Baptist Health uses EMC's Symmetrix Remote Data Facility (SRDF) synchronous disk mirroring software and TimeFinder local mirroring software to keep up-to-the-second copies of all its data. "The advantage is that because it's real time, I can connect the servers to the storage and be back up in an hour from something major happening," Billingsley says. "It's not just having a disaster-recovery plan in place... it's being able to recover within a specific time period."

Currently, the organization is mirroring about 2 Tbytes from one data center to another. In about a year and a half, Billingsley says, that will increase to 10 Tbytes. The main applications running on its two SANs are McKesson's STAR Patient Care, STAR Financials, and Horizon Clinical Documentation systems -- in other words, the lifeblood of the hospital system."In health care, if you lose some transactional data, that's money that's lost," Billingsley says. "There's also the clinical data: What goes into the electronic medical record goes into the patient's chart. So you've got both types of data you're trying to protect."

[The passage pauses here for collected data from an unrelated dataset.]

(** X3. After a [delete] of [(agent_id, key)] no record is left under it,
    whatever the table held (duplicates included), and a [get] of the same
    pair on the table it left prints the not-found payload. *)
Theorem delete_then_get
  (now now' : timestamp) (prog prog' agent k : string)
  (rest rest' : list string) (t : table) :
  let t' :=
    stored (run healthy now (prog :: "delete" :: agent :: k :: rest) t) in
  existsb (matches agent k) t' = false
  /\ output (run healthy now' (prog' :: "get" :: agent :: k :: rest') t')
     = line (JDict [("error", JStr "not found"); ("key", JStr k)]).
Proof.
  intros t'. subst t'.
  rewrite (run_delete _ _ _ _ _ healthy_no_failure). cbn [stored].
  split; [apply existsb_delete_rows |].
  rewrite (run_get _ _ _ _ _ healthy_no_failure). cbn [output].
  now rewrite (Table.select_none _ _ (existsb_delete_rows agent k t)).
Qed.

(** X4. A [set] under a key the agent does not have, followed by a [delete]
    of that key, gives back the table as it was, records and order. *)
Theorem set_then_delete_restores
  (now now' : timestamp) (prog prog' agent k v : string)
  (rest rest' : list string) (t : table) :
  existsb (matches agent k) t = false ->
  stored (run healthy now' (prog' :: "delete" :: agent :: k :: rest')
            (stored (run healthy now
                       (prog :: "set" :: agent :: k :: v :: rest) t)))
  = t.
Proof.
  intros E.
  rewrite (run_set _ _ _ _ _ healthy_no_failure). cbn [stored].
  rewrite (run_delete _ _ _ _ _ healthy_no_failure). cbn [stored].
  rewrite (Table.upsert_insert now agent k v t E).
  unfold delete_rows. rewrite filter_app. simpl.
  rewrite Table.matches_self. simpl. rewrite app_nil_r.
  now apply delete_rows_absent.
Qed.

(** X5. [delete] is idempotent: a second [delete] of the same pair prints
    the same payload, exits with 0 again and leaves the table the first one
    left. *)
Theorem delete_twice
  (now now' : timestamp) (prog prog' agent k : string)
  (rest rest' : list string) (t : table) :
  let r1 := run healthy now (prog :: "delete" :: agent :: k :: rest) t in
  let r2 :=
    run healthy now' (prog' :: "delete" :: agent :: k :: rest') (stored r1) in
  stored r2 = stored r1 /\ output r2 = output r1 /\ exit_code r2 = 0%Z.
Proof.
  intros r1 r2. subst r1 r2.
  rewrite !(run_delete _ _ _ _ _ healthy_no_failure).
  cbn [stored output exit_code]. repeat split.
  apply delete_rows_absent, existsb_delete_rows.
Qed.

(** X6. Repeating a [set] with the same key and value changes nothing but
    [updated_at]: the second invocation leaves the same records with the
    same agents, keys and values, in the same order. *)
Theorem set_twice_same_content
  (now now' : timestamp) (prog prog' agent k v : string)
  (rest rest' : list string) (t : table) :
  let t1 :=
    stored (run healthy now (prog :: "set" :: agent :: k :: v :: rest) t) in
  let t2 :=
    stored (run healthy now' (prog' :: "set" :: agent :: k :: v :: rest') t1) in
  map content t2 = map content t1.
Proof.
  intros t1 t2. subst t1 t2.
  rewrite !(run_set _ _ _ _ _ healthy_no_failure). cbn [stored].
  destruct (Table.upsert_matching now agent k v t) as [Hne Hall].
  set (t1 := upsert now agent k v t) in *.
  assert (E : existsb (matches agent k) t1 = true).
  { destruct (existsb (matches agent k) t1) eqn:E; [reflexivity |].
    now rewrite (Table.existsb_false_filter _ _ E) in Hne. }
  rewrite (Table.upsert_update now' agent k v t1 E), map_map.
  apply map_ext_in. intros r Hin. unfold refresh.
  destruct (matches agent k r) eqn:Er; [| reflexivity].
  rewrite Forall_forall in Hall.
  unfold content. cbn [agent_id key value].
  rewrite (Hall r); [reflexivity |].
  apply filter_In. now split.
Qed.

(** X7. A [set] or a [delete] on [(agent_id, key)], committed or failed,
    does not change what [get] prints for any other pair, of the same agent
    or of another. *)
Theorem get_of_other_key_unaffected
  (fails : storage_call -> bool) (now now' : timestamp)
  (prog prog' agent k v agent' k' : string) (rest rest' : list string)
  (t : table) :
  (agent', k') <> (agent, k) ->
  let get := fun t0 =>
    output (run healthy now' (prog' :: "get" :: agent' :: k' :: rest') t0) in
  get (stored (run fails now (prog :: "set" :: agent :: k :: v :: rest) t))
  = get t
  /\ get (stored (run fails now (prog :: "delete" :: agent :: k :: rest) t))
     = get t.
Proof.
  intros Hne get. subst get. cbv beta.
  rewrite !(run_get _ _ _ _ _ healthy_no_failure). cbn [output].
  unfold select.
  destruct (stored_filter_other (matches agent' k') fails now prog agent k v
              rest t (fun r => matches_other agent k agent' k' r Hne))
    as [-> ->].
  split; reflexivity.
Qed.

(** X8. A [set] or a [delete] for one agent, committed or failed, does not
    change what [list] prints for any other agent. *)
Theorem list_of_other_agent_unaffected
  (fails : storage_call -> bool) (now now' : timestamp)
  (prog prog' agent k v agent' : string) (rest rest' : list string)
  (t : table) :
  agent' <> agent ->
  let list := fun t0 =>
    output (run healthy now' (prog' :: "list" :: agent' :: rest') t0) in
  list (stored (run fails now (prog :: "set" :: agent :: k :: v :: rest) t))
  = list t
  /\ list (stored (run fails now (prog :: "delete" :: agent :: k :: rest) t))
     = list t.
Proof.
  intros Hne list. subst list. cbv beta.
  rewrite !(run_list _ _ _ _ _ healthy_no_failure). cbn [output].
  unfold select.
  destruct (stored_filter_other (owned_by agent') fails now prog agent k v
              rest t (fun r => owned_other agent k agent' r Hne))
    as [-> ->].
  split; reflexivity.
Qed.

End Composition.

(** ** [list] after a [set] and after a [delete] *)

Section ListAfter.

Context `{Engine}.

Lemma filter_twice {A : Type} (p q : A -> bool) (l : list A) :
  filter p (filter q l) = filter (fun x => (p x && q x)%bool) l.
Proof.
  induction l as [| x l IH]; [reflexivity |].
  simpl. destruct (q x); simpl.
  - rewrite andb_true_r. now rewrite IH.
  - rewrite andb_false_r. exact IH.
Qed.

Lemma owned_after_delete (a k : string) (t : table) :
  filter (owned_by a) (delete_rows a k t)
  = filter (fun r => (owned_by a r && negb (key r =? k))%bool) t.
Proof.
  unfold delete_rows. rewrite filter_twice. apply filter_ext. intros r.
  unfold matches, owned_by.
  destruct (agent_id r =? a); destruct (key r =? k); reflexivity.
Qed.

(** X9. After a [set] of [(agent_id, key, value)], [list] for the agent
    prints a memory with that key and that value, whatever the table held
    before. *)
Theorem set_then_list
  (now now' : timestamp) (prog prog' agent k v : string)
  (rest rest' : list string) (t : table) :
  let t' :=
    stored (run healthy now (prog :: "set" :: agent :: k :: v :: rest) t) in
  exists memories,
    output (run healthy now' (prog' :: "list" :: agent :: rest') t')
    = line (JDict [("memories", JList memories)])
    /\ In (JDict [("key", JStr k); ("value", JStr v)]) memories.
Proof.
  intros t'. subst t'.
  rewrite (run_set _ _ _ _ _ healthy_no_failure). cbn [stored].
  rewrite (run_list _ _ _ _ _ healthy_no_failure). cbn [output].
  eexists. split; [reflexivity |].
  destruct (Table.upsert_matching now agent k v t) as [Hne Hall].
  destruct (filter (matches agent k) (upsert now agent k v t))
    as [| r rows] eqn:Ef; [contradiction |].
  assert (Hr : In r (filter (matches agent k) (upsert now agent k v t)))
    by (rewrite Ef; now left).
  apply filter_In in Hr. destruct Hr as [Hin Hm].
  inversion Hall as [| x l Hv _]; subst.
  apply in_map_iff. exists r. split.
  - apply Table.matches_spec in Hm. destruct Hm as [_ Hk].
    now rewrite Hk.
  - apply Table.select_in. split; [exact Hin |].
    now apply Table.matches_owned with (k := k).
Qed.

(** X10. After a [delete] of [(agent_id, key)], [list] for the agent prints
    the agent's remaining records, none of them under the deleted key. *)
Theorem delete_then_list
  (now now' : timestamp) (prog prog' agent k : string)
  (rest rest' : list string) (t : table) :
  let t' :=
    stored (run healthy now (prog :: "delete" :: agent :: k :: rest) t) in
  exists rows,
    output (run healthy now' (prog' :: "list" :: agent :: rest') t')
    = line (JDict [("memories", JList (map memory rows))])
    /\ Forall (fun r => key r <> k) rows
    /\ Permutation rows
         (filter (fun r => (owned_by agent r && negb (key r =? k))%bool) t).
Proof.
  intros t'. subst t'.
  rewrite (run_delete _ _ _ _ _ healthy_no_failure). cbn [stored].
  rewrite (run_list _ _ _ _ _ healthy_no_failure). cbn [output].
  exists (select (owned_by agent) (delete_rows agent k t)).
  split; [reflexivity |].
  assert (Hperm : Permutation
            (select (owned_by agent) (delete_rows agent k t))
            (filter (fun r => (owned_by agent r && negb (key r =? k))%bool) t)).
  { rewrite <- owned_after_delete. apply Table.select_perm. }
  split; [| exact Hperm].
  apply Forall_forall. intros r Hin.
  apply (Permutation_in r Hperm) in Hin.
  apply filter_In in Hin. destruct Hin as [_ Hc].
  apply andb_true_iff in Hc. destruct Hc as [_ Hk].
  apply negb_true_iff, String.eqb_neq in Hk. exact Hk.
Qed.

End ListAfter.

(** ** Storage failures *)

Section Failures.

Context `{Engine}.

(** X11. The exit status is 0 or 1, and it is 0 exactly when no storage
    operation of the invocation failed: a failure of a storage call is never
    turned into a normal exit, whatever was printed before it. *)
Theorem exit_code_reports_storage
  (fails : storage_call -> bool) (now : timestamp) (argv : list string)
  (t : table) :
  (exit_code (run fails now argv t) = 0%Z
   \/ exit_code (run fails now argv t) = 1%Z)
  /\ (exit_code (run fails now argv t) = 0%Z
      <-> calls_succeed fails (run fails now argv t)).
Proof.
  unfold calls_succeed.
  all_runs fails argv;
    (split;
     [ first [left; reflexivity | right; reflexivity]
     | split;
       [ first [ discriminate
               | intros _ c Hin; simpl in Hin;
                 intuition (subst; assumption) ]
       | first [ intros _; reflexivity | failed_call fails ] ] ]).
Qed.

(** X12. When opening the connection, executing the statement or
    committing fails, the invocation prints nothing, leaves the table as it
    was and exits with 1. *)
Theorem failure_prints_nothing
  (fails : storage_call -> bool) (now : timestamp) (argv : list string)
  (t : table) :
  (exists c, In c (storage_calls (run fails now argv t))
             /\ c <> Close /\ fails c = true) ->
  output (run fails now argv t) = ""
  /\ stored (run fails now argv t) = t
  /\ exit_code (run fails now argv t) = 1%Z.
Proof.
  all_runs fails argv;
    (intros [c [Hin [Hne Hfail]]]; simpl in Hin;
     first [ repeat split; reflexivity
           | exfalso; intuition (subst; congruence) ]).
Qed.

(** X13. The statuses [remembered] and [deleted] are printed after the
    commit: whatever fails, a [set] or a [delete] that printed anything has
    stored its change. *)
Theorem reported_is_committed
  (fails : storage_call -> bool) (now : timestamp) (prog agent k v : string)
  (rest : list string) (t : table) :
  (output (run fails now (prog :: "set" :: agent :: k :: v :: rest) t) <> ""
   -> stored (run fails now (prog :: "set" :: agent :: k :: v :: rest) t)
      = upsert now agent k v t)
  /\ (output (run fails now (prog :: "delete" :: agent :: k :: rest) t) <> ""
      -> stored (run fails now (prog :: "delete" :: agent :: k :: rest) t)
         = delete_rows agent k t).
Proof.
  split; run_script_faulty fails; intros Hne;
    first [reflexivity | exfalso; apply Hne; reflexivity].
Qed.
(** [s.split(sep)] always has a last part. *)
Lemma py_split_on_from_has_last (sep : ascii) (s cur : string) :
  is_Some (last (py_split_on_from sep cur s)).
Proof.
  revert cur. induction s as [|c s IH]; intros cur; cbn [py_split_on_from]; [eauto|].
  destruct (Ascii.eqb c sep); [|apply IH].
  rewrite last_cons. destruct (IH EmptyString) as [x ->]. eauto.
Qed.

(** The last part is what follows the last separator. *)
Lemma py_split_on_from_last (sep : ascii) (s1 s2 cur : string) :
  last (py_split_on_from sep cur (s1 +:+ String sep s2))
  = last (py_split_on_from sep EmptyString s2).
Proof.
  revert cur. induction s1 as [|c s1 IH]; intros cur.
  - rewrite append_nil_l. cbn [py_split_on_from]. rewrite Ascii.eqb_refl, last_cons.
    now destruct (py_split_on_from_has_last sep s2 EmptyString) as [x ->].
  - rewrite append_cons. cbn [py_split_on_from]. destruct (Ascii.eqb c sep); [|apply IH].
    rewrite last_cons, IH.
    now destruct (py_split_on_from_has_last sep s2 EmptyString) as [x ->].
Qed.

(** Digits and signs *)

Lemma digits_value_pos (d : Decimal.uint) (p : positive) :
  digits_value (Z.pos p) true (NilEmpty.string_of_uint d)
  = Some (Z.pos (Pos.of_uint_acc d p)).
Proof.
  revert p. induction d; intros p; cbn [NilEmpty.string_of_uint digits_value];
    [reflexivity|..];
    (change (digit_of _) with (Some 0) || change (digit_of _) with (Some 1)
     || change (digit_of _) with (Some 2) || change (digit_of _) with (Some 3)
     || change (digit_of _) with (Some 4) || change (digit_of _) with (Some 5)
     || change (digit_of _) with (Some 6) || change (digit_of _) with (Some 7)
     || change (digit_of _) with (Some 8) || change (digit_of _) with (Some 9));
    cbn [Pos.of_uint_acc]; rewrite <- IHd; f_equal; lia.
Qed.

Lemma digits_value_0 (d : Decimal.uint) :
  digits_value 0 true (NilEmpty.string_of_uint d) = Some (Z.of_N (N.of_uint d)).
Proof.
  unfold N.of_uint.
  induction d; cbn [NilEmpty.string_of_uint digits_value Pos.of_uint];
    [reflexivity|..];
    (change (digit_of _) with (Some 0) || change (digit_of _) with (Some 1)
     || change (digit_of _) with (Some 2) || change (digit_of _) with (Some 3)
     || change (digit_of _) with (Some 4) || change (digit_of _) with (Some 5)
     || change (digit_of _) with (Some 6) || change (digit_of _) with (Some 7)
     || change (digit_of _) with (Some 8) || change (digit_of _) with (Some 9));
    [exact IHd | apply digits_value_pos..].
Qed.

Another factor that spurred Baptist Health to put site-to-site mirroring into place was the Health Insurance Portability and Accountability Act (HIPAA), a law that imposes stricter data management requirements on health organizations. "The HIPAA regulations require increased security," Billingsley says. "But if you don't have the data, you can't secure it."

Before it installed the DWDM network, Baptist Health had used multiple T-1 lines between its data centers, which made site-to-site data replication a complex and time-consuming task. A DWDM network is literally several thousand times faster than the T-1 leased lines: Where a T-1 runs at a pokey 1.5 Mbit/s, the DWDM network can operate at up to 10 Gbit/s per fiber pair. Baptist Health has six fiber pairs per location (for more on this technology, see our recent report on Storage Over Optical).

DWDM lets Baptist Health run multiple protocols over the same fiber pair, including Fibre Channel, Gigabit Ethernet, and even the PBX voice traffic. Moving to its own dark fiber network also meant it didn't need to keep paying the local exchange carrier, BellSouth Corp. (NYSE: BLS), for those T-1s.

Here are before-and-after diagrams of its metro-area network configuration:

Figure 1: Source: Baptist Health

Figure 2: Source: Baptist Health

What's next? The hospital group wants to run completely disparate fiber connections among its sites so there isn't a single point of failure -- "So one backhoe doesn't kill us," explains Billingsley.

The organization is also gearing up to migrate its 9 Data General Unix (DG-UX) servers (out of its 150 servers total) to IBM Corp. (NYSE: IBM) AIX servers. It's doing this reluctantly, and only because EMC -- which bought Data General in 1999 -- has phased out development and support of the server technologies.

"DG-UX is going by the wayside, which is a shame," says Billingsley. "The way Data General Unix addresses storage and storage devices is far advanced compared with the other Unix vendors. Now that functionality is going away."By using clustering software running on IBM AIX, Baptist Health hopes to achieve "true business continuity" by clustering servers in its two data centers over the Nortel DWDM network by virtually mirroring the IP addresses of those servers. This, Billingsley notes, is an even more complex setup than mirroring data. "You can't just do the apps. You also have to consider the servers, the network, and the other applications," he says.

The good news is that out of the hospital group's experience, McKesson and EMC have developed a model about how to implement site-to-site replication at other hospitals. "Everyone tells us we're the first ones in health care to pull this off," Billingsley says. "We learned some hard lessons, but our ultimate goal is to make sure we don't run into the same issues."